Sales finance lives in Excel. They will fight to keep it. Sales ops lives in CRM. The forecast file lives in both, badly synced, with three “FINAL_v7_USE_THIS.xlsx” attachments in email. There is a better answer, and it depends on which job the forecast does.
What each tool is genuinely better at
Excel wins at pivot tables, advanced formulas (XLOOKUP, dynamic arrays, LET), Power Query for ETL, and the muscle memory of every CFO. Sheet wins at native CRM data sources, real-time collaboration without a SharePoint license, and embed-in-CRM dashboards. Use both, with discipline.
The live-link pattern
Build the forecast in Zoho Sheet with CRM as a data source. Sheet pulls the deal pipeline live (or on a refresh schedule). The CFO who wants to model in Excel exports a snapshot weekly. Source of truth is the live Sheet; Excel snapshots are for working sessions.
Setting up the CRM data source in Sheet
Open a Sheet, Data, Connect to Zoho CRM. Pick Deals, filter to current quarter, select fields. Sheet creates a refreshable range. Updates pull on demand or on schedule.
Module: Deals
Filter: Closing_Date THIS_QUARTER AND Stage NOT IN (Closed Lost)
Fields: Owner, Account_Name, Amount, Stage, Probability, Expected_Revenue, Closing_Date, Next_Step
Refresh: Daily at 7am
Forecast formulas that survive bad data
A common mistake: SUMIF on Amount where Stage = Commit. Works until someone marks a deal Commit but leaves Amount blank. Use SUMIFS with a non-blank guard:
=SUMIFS(Deals[Amount], Deals[Stage], "Commit", Deals[Amount], ">0", Deals[Owner], A2)
For weighted forecast, multiply Amount by stage-specific probability from a lookup table, not Probability column (which often drifts).
Owner roll-ups that match the org chart
Pull manager hierarchy from the CRM User module (assuming you wired Reporting_To). Roll up forecast through the chain. Excel does this with PivotTable + Hierarchy. Sheet does it with QUERY or SUMIFS keyed on a Manager_Email lookup.
Snapshots for trend analysis
The forecast on Monday differs from Friday. Save a weekly snapshot to a separate sheet so you can chart “commit drift” over the quarter. A drift of 15%+ within 3 weeks of close is a quality signal worth investigating.
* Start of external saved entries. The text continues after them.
(** One value, given the parsers of the rest of an array and of the
    rest of an object: by its first character, a string, an array, an
    object, a literal or a number. *)
Definition value_step (elems : list json -> string -> option (json * string))
    (membs : list (string * json) -> string -> option (json * string)) (s : string) :
    option (json * string) :=
  match skip_ws s with
  | EmptyString => None
  | String c r =>
      if Ascii.eqb c DQ then
        match parse_string r with Some (str, r') => Some (JStr str, r') | None => None end
      else if Ascii.eqb c "[" then
        match skip_ws r with
        | String c' r' => if Ascii.eqb c' "]" then Some (JArr [], r') else elems [] r
        | EmptyString => None
        end
      else if Ascii.eqb c "{" then
        match skip_ws r with
        | String c' r' => if Ascii.eqb c' "}" then Some (JObj [], r') else membs [] r
        | EmptyString => None
        end
      else
        match strip_prefix "null" (String c r), strip_prefix "true" (String c r),
              strip_prefix "false" (String c r) with
        | Some r', _, _ => Some (JNull, r')
        | None, Some r', _ => Some (JBool true, r')
        | None, None, Some r' => Some (JBool false, r')
        | None, None, None => parse_number (String c r)
        end
  end.

Fixpoint value (n : nat) (s : string) : option (json * string) :=
  match n with
  | O => None
  | S n => value_step (elements n) (members n) s
  end
(** The elements of an array after its [[]: a value, then [,] and
    more or []]. *)
with elements (n : nat) (acc : list json) (s : string) : option (json * string) :=
  match n with
  | O => None
  | S n =>
      match value n s with
      | Some (v, r) =>
          match skip_ws r with
          | String c r' =>
              if Ascii.eqb c "," then elements n (acc ++ [v]) r'
              else if Ascii.eqb c "]" then Some (JArr (acc ++ [v]), r')
              else None
          | EmptyString => None
          end
      | None => None
      end
  end
(** The members of an object after its [{]: a string key, [:], a
    value, then [,] and more or [}]. *)
with members (n : nat) (acc : list (string * json)) (s : string) : option (json * string) :=
  match n with
  | O => None
  | S n =>
      match skip_ws s with
      | String q r =>
          if negb (Ascii.eqb q DQ) then None else
          match parse_string r with
          | Some (k, r1) =>
              match skip_ws r1 with
              | String c1 r2 =>
                  if negb (Ascii.eqb c1 ":") then None else
                  match value n r2 with
                  | Some (v, r3) =>
                      match skip_ws r3 with
                      | String c r4 =>
                          if Ascii.eqb c "," then members n (acc ++ [(k, v)]) r4
                          else if Ascii.eqb c "}" then Some (JObj (acc ++ [(k, v)]), r4)
                          else None
                      | EmptyString => None
                      end
                  | None => None
                  end
              | EmptyString => None
              end
          | None => None
          end
      | EmptyString => None
      end
  end.

(** [JSON.parse(text)]: one value, white space around it, nothing else. *)
Definition JSON_parse (s : string) : option json :=
  match value (S (2 * String.length s)) s with
  | Some (v, r) => match skip_ws r with EmptyString => Some v | _ => None end
  | None => None
  end.


(** ** Predicates and measures of the proofs *)

(** The decimal digits of an integer: its sign and its digits, the
    first of which is 0 only for 0. *)
Definition lead_ok (ds : string) : Prop :=
  match ds with
  | String c r => if Ascii.eqb c "0" then r = EmptyString else is_digit c = true
  | EmptyString => False
  end.

(** What follows the digits of a number is not a digit. *)
Definition digit_end (rest : string) : Prop :=
  match rest with
  | String c _ => is_digit c = false
  | EmptyString => True
  end.

(** What may follow a value in a text: nothing, a separator, a closing
    bracket or white space. *)
Definition ends_value (rest : string) : Prop :=
  match rest with
  | EmptyString => True
  | String c _ => c = ","%char \/ c = "]"%char \/ c = "}"%char \/ is_ws c = true
  end.

(** Induction on JSON values, with the hypothesis on every element and
    every member. *)
Definition json_ind' (P : json -> Prop)
  (fnull : P JNull) (fbool : forall b, P (JBool b)) (fnum : forall z, P (JNum z))
  (fdec : forall m e, P (JDec m e)) (fstr : forall s, P (JStr s)) (farr : forall l, Forall P l -> P (JArr l))
  (fobj : forall fs, Forall (fun kv => P kv.2) fs -> P (JObj fs)) : forall j, P j :=
  fix F j :=
    match j with
    | JNull => fnull
    | JBool b => fbool b
    | JNum z => fnum z
    | JDec m e => fdec m e
    | JStr s => fstr s
    | JArr l => farr l ((fix G l : Forall P l := match l with
                                    | [] => List.Forall_nil _
                                    | v :: r => @List.Forall_cons _ _ v r (F v) (G r)
                                    end) l)
    | JObj fs => fobj fs ((fix G fs : Forall (fun kv => P kv.2) fs := match fs with
                                       | [] => List.Forall_nil _
                                       | kv :: r => @List.Forall_cons _ (fun kv => P kv.2) kv r (F kv.2) (G r)
                                       end) fs)
    end.

(** The fuel the parser spends on a value. *)
Fixpoint size (j : json) : nat :=
  match j with
  | JArr l => S (sum_list_with (fun v => S (size v)) l)
  | JObj fs => S (sum_list_with (fun kv => S (size kv.2)) fs)
  | _ => 1
  end.

(** ** Lemmas *)

Lemma to_uint_head p u : Pos.to_uint p <> Decimal.D0 u.
Proof.
  intros Hu.
  pose proof (DecimalPos.Unsigned.to_of (Pos.to_uint p)) as H.
  rewrite DecimalPos.Unsigned.of_to in H. simpl in H. rewrite Hu, unorm_D0 in H.
  destruct u as [|d|d|d|d|d|d|d|d|d|d];
    [apply (DecimalPos.Unsigned.to_uint_nonzero p); by rewrite Hu|..];
    lazymatch type of H with
    | _ = Decimal.unorm ?v => assert (Hl := nb_digits_unorm v ltac:(discriminate))
    end; rewrite <- H in Hl; simpl in Hl; lia.
Qed.

Lemma string_of_uint_digits d : str_forall is_digit (NilEmpty.string_of_uint d) = true.
Proof. induction d; simpl; rewrite ?IHd; reflexivity. Qed.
When Excel is genuinely better
If your model includes Monte Carlo simulation, scenario analysis with Solver, or multi-tab financial models with circular references, stay in Excel. Forecast a 1000-row weighted pipeline with manager rollup? Sheet is fine.
Embedding the Sheet in CRM
Use Zoho Sheet’s embed URL on a CRM Home tab or Dashboard. Reps see the forecast next to their pipeline without opening another app. Embedding raw Excel requires a SharePoint roundtrip; not worth it.
Permissions and confidentiality
Forecast files contain comp-impacting data. In Sheet, share with explicit users, not “anyone with link.” Disable download for users who only need to view.
Migration paths
If finance insists on Excel and you must serve them, the export from Sheet is one click. Schedule a weekly emailed snapshot. They get the file they want; you keep the live source. Both happy.
What to do this week: build the live-link forecast in Sheet for one team, run it in parallel with the existing Excel for two weeks, then make the call based on what finance and ops actually use.